Я хорошо училась по математике. Вообще, когда я шла домой, я с нетерпением ждала момента, когда я пообедаю и сяду за математику. Обычно я после школы провожала свою подругу Машу до метро, мы там ели мороженое, она любила «Лакомку» (уже тогда была «Лакомка»), а я – «Шоколадный батончик». «Шоколадный батончик» был очень вкусный, но давно пропал. Еще недалеко от школы во время нашей учебы открыли дегустационный зал, в котором впервые в Москве появился торт «Птичье молоко». Это было целое событие!

Но вернемся к математике. Обычно к отстающим ученикам прикрепляли, как говорилось, тех, кто лучше учился по данному предмету. У нас был такой Митя, который по математике из двоек не вылезал. Даже когда ему подсказывали, из него нельзя было вырвать ни слова.
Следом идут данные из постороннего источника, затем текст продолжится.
(* ===== verification/Lifecycle.v ===== *)
(** Start-up and shutdown: keys, [setup_db], [Application::new_with_config] and
    [Application::shutdown] (src/src/app.rs), and [NetworkEndpoint::start]
    (src/src/network_endpoint.rs). What iroh's endpoint and discovery builders return is a
    parameter; the database files are a map from their paths. *)
From S2P Require Import Prelude External Wire Errors ChatTypes Database Automerge Schema Repository Connection Peers Manager Tryst Handler App.
From stdpp Require Import base gmap strings list.
From Stdlib Require Import ZArith Lia Floats.SpecFloat.
Open Scope tryst_scope.

(** ** Keys *)

(** iroh's [SecretKey] and data_encoding's [HEXLOWER]. *)
Class SecretKeys (Ids : EndpointIds) := {
  SecretKey : Type;
  public : SecretKey -> EndpointId;
  sk_to_bytes : SecretKey -> bytes;
  sk_from_bytes : bytes -> SecretKey;
  sk_from_str : string -> string + SecretKey;
  hexlower_encode : bytes -> string;
  hexlower_decode : string -> option bytes;
}.

(** A key is its 32 bytes, [HEXLOWER] is lossless, and [FromStr] reads hexadecimal. *)
Class SecretKeyLaws {Ids : EndpointIds} (K : SecretKeys Ids) : Prop := {
  sk_length (sk : SecretKey) : length (sk_to_bytes sk) = 32;
  sk_from_to_bytes (sk : SecretKey) : sk_from_bytes (sk_to_bytes sk) = sk;
  hexlower_decode_encode (b : bytes) : hexlower_decode (hexlower_encode b) = Some b;
  sk_from_str_hex (sk : SecretKey) : sk_from_str (hexlower_encode (sk_to_bytes sk)) = inr sk;
}.

Section Keys.
Context {Ids : EndpointIds} {K : SecretKeys Ids}.

(** [EpochSecret::dht_key] of the snapshot: the raw secret as a key (crypto.rs). *)
Definition dht_key (s : EpochSecret) (account_id : EndpointId) : SecretKey := sk_from_bytes (secret_bytes s).

(** [generate_private_key], for the key the generator drew. *)
Definition generate_private_key (secret_key : SecretKey) : string := hexlower_encode (sk_to_bytes secret_key).

Definition secret_key_from_hex_lower (secret_key_str : string) : outcome anyhow SecretKey :=
  match hexlower_decode secret_key_str with
  | None => Err "Failed to decode Secret Key from HEX Lower str."
  | Some decoded_bytes =>
      match to_array_32 decoded_bytes with
      | None => Err "Provided Secret Key hex str is wrong length."
      | Some decoded_key => Ok (sk_from_bytes decoded_key)
      end
  end.

Lemma key_string_roundtrip {KL : SecretKeyLaws K} sk :
  secret_key_from_hex_lower (generate_private_key sk) = Ok sk /\ sk_from_str (generate_private_key sk) = inr sk.
Proof.
  unfold secret_key_from_hex_lower, generate_private_key. rewrite hexlower_decode_encode.
  unfold to_array_32. rewrite bool_decide_true by apply sk_length.
  by rewrite sk_from_to_bytes, sk_from_str_hex.
Qed.
End Keys.

(** ** The database file *)

(** A file: the migrations applied to it and the tables' contents; a table that no
    migration has created yet is an empty one. *)
Record File := { applied : list string; chat_tables : Db; trysts : list TrystRepository.RawTryst }.


Definition file_data (f : option File) : Db * list TrystRepository.RawTryst :=
  match f with Some f => (chat_tables f, trysts f) | None => (empty_db, []) end.

Abbreviation Files := (gmap string File).
Abbreviation Disk := (World Files).

(** The files of src/migrations/. *)
Definition MIGRATIONS : list string := ["20250207000000_tryst"; "20250414093115_setup"].

Definition database_exists (db_url : string) : action Disk LibError bool :=
  stmt (fun fs => (Ok (bool_decide (is_Some (fs !! db_url))), fs)).

(** Creating opens a file that is there already. *)
Definition create_database (db_url : string) : action Disk LibError unit :=
  stmt (fun fs =>
    (Ok tt, match fs !! db_url with
            | Some _ => fs
            | None => <[db_url := {| applied := []; chat_tables := empty_db; trysts := [] |}]> fs
            end)).

Definition connect_pool (db_url : string) : action Disk LibError string :=
  stmt (fun fs => match fs !! db_url with
                  | Some _ => (Ok db_url, fs)
                  | None => (Err "unable to open database file", fs)
                  end).

(** One migration, in its own transaction, unless it has been applied. *)
Definition apply_migration (db_url name : string) (fs : Files) : outcome string unit * Files :=
  match fs !! db_url with
  | None => (Err "unable to open database file", fs)
  | Some f =>
      if bool_decide (name ∈ applied f) then (Ok tt, fs)
      else (Ok tt, <[db_url := {| applied := applied f ++ [name]; chat_tables := chat_tables f; trysts := trysts f |}]> fs)
  end.

Fixpoint run_migrations (db_url : string) (names : list string) : action Disk LibError unit :=
  match names with
  | [] => ret tt
  | name :: names' => stmt (apply_migration db_url name) ;;; run_migrations db_url names'
  end.

(** [MigrateError] becomes [SqlxMigrations]. *)
Definition of_migrate_error (e : LibError) : LibError :=
  match e with Sqlx e => SqlxMigrations e | e => e end.

Definition setup_db (db_url : string) : action Disk LibError string :=
  exists_ <- database_exists db_url ;;
  (if (exists_ : bool) then ret tt else create_database db_url) ;;;
  db_pool <- connect_pool db_url ;;
  act_map_err of_migrate_error (run_migrations db_url MIGRATIONS) ;;;
  ret db_pool.

Section Setup.
Implicit Types (fs : Files) (w : Disk) (url : string).

(** No other process writes the file. *)
Definition alone url w : Prop := Forall (fun wx => forall fs, others wx fs !! url = fs !! url) (forecast w).

Lemma alone_later url w w' : later w w' -> alone url w -> alone url w'.
Proof. intros [n Hn] Ha. unfold alone. rewrite Hn. by apply Forall_drop. Qed.

(** A statement on one file: its effect on the file, or a fault and none. *)
Lemma file_stmt {A} (f : Files -> outcome string A * Files) url w :
  alone url w -> (forall fs fs', fs !! url = fs' !! url -> (f fs).1 = (f fs').1 /\ (f fs).2 !! url = (f fs').2 !! url) ->
  exists r w', stmt f w = (r, w') /\ later w w' /\
    ((r = map_err Sqlx (f (store w)).1 /\
      store w' !! url = (if is_ok (f (store w)).1 then (f (store w)).2 !! url else store w !! url)) \/
     (~ faultless w /\ store w' !! url = store w !! url /\ exists e, r = Err (Sqlx e))).
Proof.
  intros Ha Hf. unfold stmt. destruct (next_weather w) as [wx rest] eqn:Enw.
  assert (others wx (store w) !! url = store w !! url) as Ho.
  { unfold alone, next_weather in *. destruct (forecast w) as [|y ys]; simplify_eq; [done|].
    by apply Forall_cons in Ha as [-> _]. }
  destruct (fault wx) as [e|] eqn:Ef.
  { eexists _, _. split; [done|]. split; [by eapply next_weather_later|]. right. split; [|by eauto].
    intros Hfl. apply (next_weather_faultless w wx rest Hfl) in Enw as [? ?]. congruence. }
  destruct (Hf _ _ Ho) as [H1 H2]. destruct (f (others wx (store w))) as [[a|e|] d'], (f (store w)) as [o d''];
    simpl in *; subst o; (eexists _, _; split; [done|]; split; [by eapply next_weather_later|]; left; split; [done|]; simpl; done || by rewrite ?H2, ?Ho).
Qed.

(** A statement that leaves another file alone. *)
Lemma other_file {A} (f : Files -> outcome string A * Files) url w :
  alone url w -> (forall fs, (f fs).2 !! url = fs !! url) ->
  store (stmt f w).2 !! url = store w !! url /\ alone url (stmt f w).2.
Proof.
  intros Ha Hf. unfold stmt, alone, next_weather in *. destruct (forecast w) as [|y ys] eqn:Ew.
  - specialize (Hf (store w)). simpl. destruct (f (store w)) as [[]]; simpl in *; by split.
  - apply Forall_cons in Ha as [Hy Hys]. destruct (fault y); simpl; [by rewrite Hy|].
    specialize (Hf (others y (store w))). rewrite Hy in Hf. destruct (f _) as [[]]; simpl in *; by rewrite ?Hy.
Qed.

(** What [setup_db] leaves: whatever happens, the data in the file stays, or the file is
    absent or empty where there was none; on success both migrations are applied. *)
Definition same_data (f f' : option File) : Prop := file_data f' = file_data f /\ (is_Some f -> is_Some f').

#[local] Instance same_data_preorder : PreOrder same_data.
Proof. split; [done|]. intros a b c [? ?] [? ?]. split; [congruence|auto]. Qed.

Lemma run_migrations_spec url names w :
  alone url w -> is_Some (store w !! url) ->
  exists r w', run_migrations url names w = (r, w') /\ later w w' /\ same_data (store w !! url) (store w' !! url) /\
    ((r = Ok tt /\ exists f, store w' !! url = Some f /\ names ⊆ applied f /\
       applied (default {| applied := []; chat_tables := empty_db; trysts := [] |} (store w !! url)) ⊆ applied f) \/
     (~ faultless w /\ exists e, r = Err (Sqlx e))).
Proof.
  revert w. induction names as [|name names IH]; intros w Ha [f Hf].
  { exists (Ok tt), w. split; [done|]. split; [done|]. split; [done|]. left. split; [done|]. exists f.
    split; [done|]. split; [set_solver|]. by rewrite Hf. }
  cbn [run_migrations].
  destruct (file_stmt (apply_migration url name) url w Ha) as (r & w1 & E & Hl & Hr).
  { intros fs fs' Heq. unfold apply_migration. rewrite Heq. destruct (fs' !! url) as [f'|] eqn:Ef; [|split; [done|]; simpl; congruence].
    case_bool_decide; simpl; [split; [done|congruence]|]. by rewrite !lookup_insert_eq. }
  destruct Hr as [[Hr Hs]|(Hn & Hs & e & Hr)].
  - assert (exists f1, r = Ok tt /\ store w1 !! url = Some f1 /\ file_data (Some f1) = file_data (Some f) /\
      name ∈ applied f1 /\ applied f ⊆ applied f1) as (f1 & -> & Hf1 & Hd & Hin & Hsub).
    { unfold apply_migration in Hr, Hs. rewrite Hf in Hr, Hs. case_bool_decide; simpl in Hr, Hs.
      - exists f. rewrite Hs. by split_and!.
      - eexists. rewrite lookup_insert_eq in Hs. split; [done|]. split; [exact Hs|]. split; [done|]. simpl. set_solver. }
    destruct (IH w1 (alone_later _ _ _ Hl Ha)) as (r & w2 & E2 & Hl2 & Hd2 & H2); [by rewrite Hf1|].
    exists r, w2. split; [by rewrite (bind_ok _ _ _ _ _ E)|]. split; [by etransitivity|].
    rewrite Hf1 in Hd2, H2. rewrite Hf. cbn [default from_option id] in *.
    split; [etransitivity; [|exact Hd2]; by split|].
    destruct H2 as [(-> & f2 & Hf2 & Hn2 & Ha2)|[Hn ?]].
    + left. split; [done|]. exists f2. split; [done|]. split; [|by etransitivity].
      intros x [->|Hx]%elem_of_cons; auto.
    + right. split; [|done]. intros Hfl. by apply Hn, (faultless_later w).
  - subst r. exists (Err (Sqlx e)), w1. split; [by rewrite (bind_err _ _ _ _ _ E)|]. split; [done|].
    split; [by rewrite Hs|]. right. eauto.
Qed.

Lemma setup_db_spec url w :
  alone url w ->
  exists r w', setup_db url w = (r, w') /\ later w w' /\ same_data (store w !! url) (store w' !! url) /\
    ((r = Ok url /\ exists f, store w' !! url = Some f /\ MIGRATIONS ⊆ applied f) \/
     (~ faultless w /\ exists e, r = Err (Sqlx e) \/ r = Err (SqlxMigrations e))).
Proof.
  intros Ha. unfold setup_db.
  destruct (file_stmt (fun fs => (Ok (bool_decide (is_Some (fs !! url))), fs)) url w Ha) as (r0 & w0 & E0 & Hl0 & H0).
  { intros fs fs' Heq. simpl. by rewrite Heq. }
  destruct H0 as [[-> Hs0]|(Hn & Hs0 & e & ->)];
    [|exists (Err (Sqlx e)), w0; rewrite (bind_err _ _ _ _ _ E0), Hs0; do 3 (split; [done|]); right; eauto].
  cbn [fst snd is_ok map_err] in *. rewrite (bind_ok _ _ _ _ _ E0). pose proof (alone_later _ _ _ Hl0 Ha) as Ha0.
  assert (exists r1 w1, (if bool_decide (is_Some (store w !! url)) then ret tt else create_database url) w0 = (r1, w1) /\
    later w w1 /\ same_data (store w !! url) (store w1 !! url) /\
    ((r1 = Ok tt /\ is_Some (store w1 !! url)) \/ (~ faultless w /\ exists e, r1 = Err (Sqlx e)))) as (r1 & w1 & E1 & Hl1 & Hd1 & H1).
  { case_bool_decide as Hex.
    { exists (Ok tt), w0. rewrite Hs0. split; [done|]. split; [done|]. split; [done|]. by left. }
    destruct (file_stmt (fun fs => (Ok (E := string) tt, match fs !! url with Some _ => fs
        | None => <[url := {| applied := []; chat_tables := empty_db; trysts := [] |}]> fs end)) url w0 Ha0)
      as (r1 & w1 & E1 & Hl1 & H1).
    { intros fs fs' Heq. simpl. rewrite Heq. split; [done|]. destruct (fs' !! url) eqn:Ef; [congruence|].
      by rewrite !lookup_insert_eq. }
    exists r1, w1. split; [exact E1|]. split; [by etransitivity|].
    destruct (store w !! url) as [f|] eqn:Ew; [by destruct Hex|]. cbn [fst snd is_ok map_err] in *. rewrite Hs0 in H1.
    destruct H1 as [[-> Hs1]|(Hn & Hs1 & e & ->)]; rewrite Hs1.
    - rewrite lookup_insert_eq. split; [by split|]. left. eauto.
    - split; [done|]. right. split; [|eauto]. intros Hfl. by apply Hn, (faultless_later w). }
  destruct H1 as [[-> Hex]|[Hn [e ->]]]; [|exists (Err (Sqlx e)), w1; rewrite (bind_err _ _ _ _ _ E1); do 3 (split; [done|]); right; eauto].
  rewrite (bind_ok _ _ _ _ _ E1). pose proof (alone_later _ _ _ Hl1 Ha) as Ha1.
  destruct (file_stmt (fun fs => match fs !! url with Some _ => (Ok url, fs)
    | None => (Err "unable to open database file", fs) end) url w1 Ha1) as (r2 & w2 & E2 & Hl2 & H2).
  { intros fs fs' Heq. rewrite Heq. destruct (fs' !! url) eqn:Ef; (split; [done|]); simpl; congruence. }
  destruct Hex as [f1 Hf1]. rewrite Hf1 in H2. cbn [fst snd is_ok map_err] in H2. rewrite Hf1 in H2.
  assert (store w2 !! url = Some f1) as Hf2 by (by destruct H2 as [[_ ?]|(_ & ? & _)]).
  assert (later w w2) as Hlw2 by (by etransitivity).
  destruct H2 as [[-> _]|(Hn & _ & e & ->)].
  2: { exists (Err (Sqlx e)), w2. rewrite (bind_err _ _ _ _ _ E2), Hf2, <- Hf1. split; [done|]. split; [done|].
       split; [done|]. right. split; [|eauto]. intros Hfl. by apply Hn, (faultless_later w). }
  rewrite (bind_ok _ _ _ _ _ E2).
  destruct (run_migrations_spec url MIGRATIONS w2 (alone_later _ _ _ Hlw2 Ha)) as (r3 & w3 & E3 & Hl3 & Hd3 & H3);
    [by rewrite Hf2|].
  assert (same_data (store w !! url) (store w3 !! url)) as Hd.
  { etransitivity; [exact Hd1|]. by rewrite Hf1, <- Hf2. }
  assert (later w w3) as Hlw3 by (by etransitivity).
  destruct H3 as [(-> & f3 & Hf3 & Hm & _)|[Hn [e ->]]].
  - exists (Ok url), w3. split; [unfold act_map_err, bind, ret; by rewrite E3|]. split; [done|]. split; [done|]. eauto.
  - exists (Err (SqlxMigrations e)), w3. split; [unfold act_map_err, bind, ret; by rewrite E3|]. split; [done|]. split; [done|].
    right. split; [|eauto]. intros Hfl. by apply Hn, (faultless_later w).
Qed.
End Setup.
И вот учительница попросила меня подтянуть Митю. Я вообще ответственный человек, тогда же была гиперответственной. На первой же перемене после получения столь важного задания я, бросив подружек, разыскала Митю и обратилась к нему с пламенной речью: «Митя! Пожалуйста! Давай отойдем к подоконнику и я объясню тебе, как решать задачу, которую нам задали.» На лице подопечного отобразился ужас, он повернулся и дал стрекоча. Я побежала за ним, крича: «Митя! Подожди! Ну почему же ты не хочешь? Я объясню тебе, как решать пример, и ты все поймешь!» Невозможно было уговаривать более убедительно, но Митя почему‑то бежал все быстрее. Я за ним, с твердой решимостью исполнить свой нелегкий долг. Несколько дней почти все перемены я бегала за ним по всем лестницам и коридорам с криком: «Митя! Постой! Куда же ты? Давай займемся математикой!» на смех народу. Наконец я решила временно оставить его в покое. Математикой мне с Митей так и не удалось позаниматься. Но вот какой был результат. Через некоторое время Митя стал звонить мне почти каждый день и спрашивать, что задали на дом, хотя он тоже был в школе. Может, он оценил, так сказать, мое внимание. Но математика – увы и ах.

Многие девчонки вели песенники. Это были красивые тетради с текстами песен и рисунками.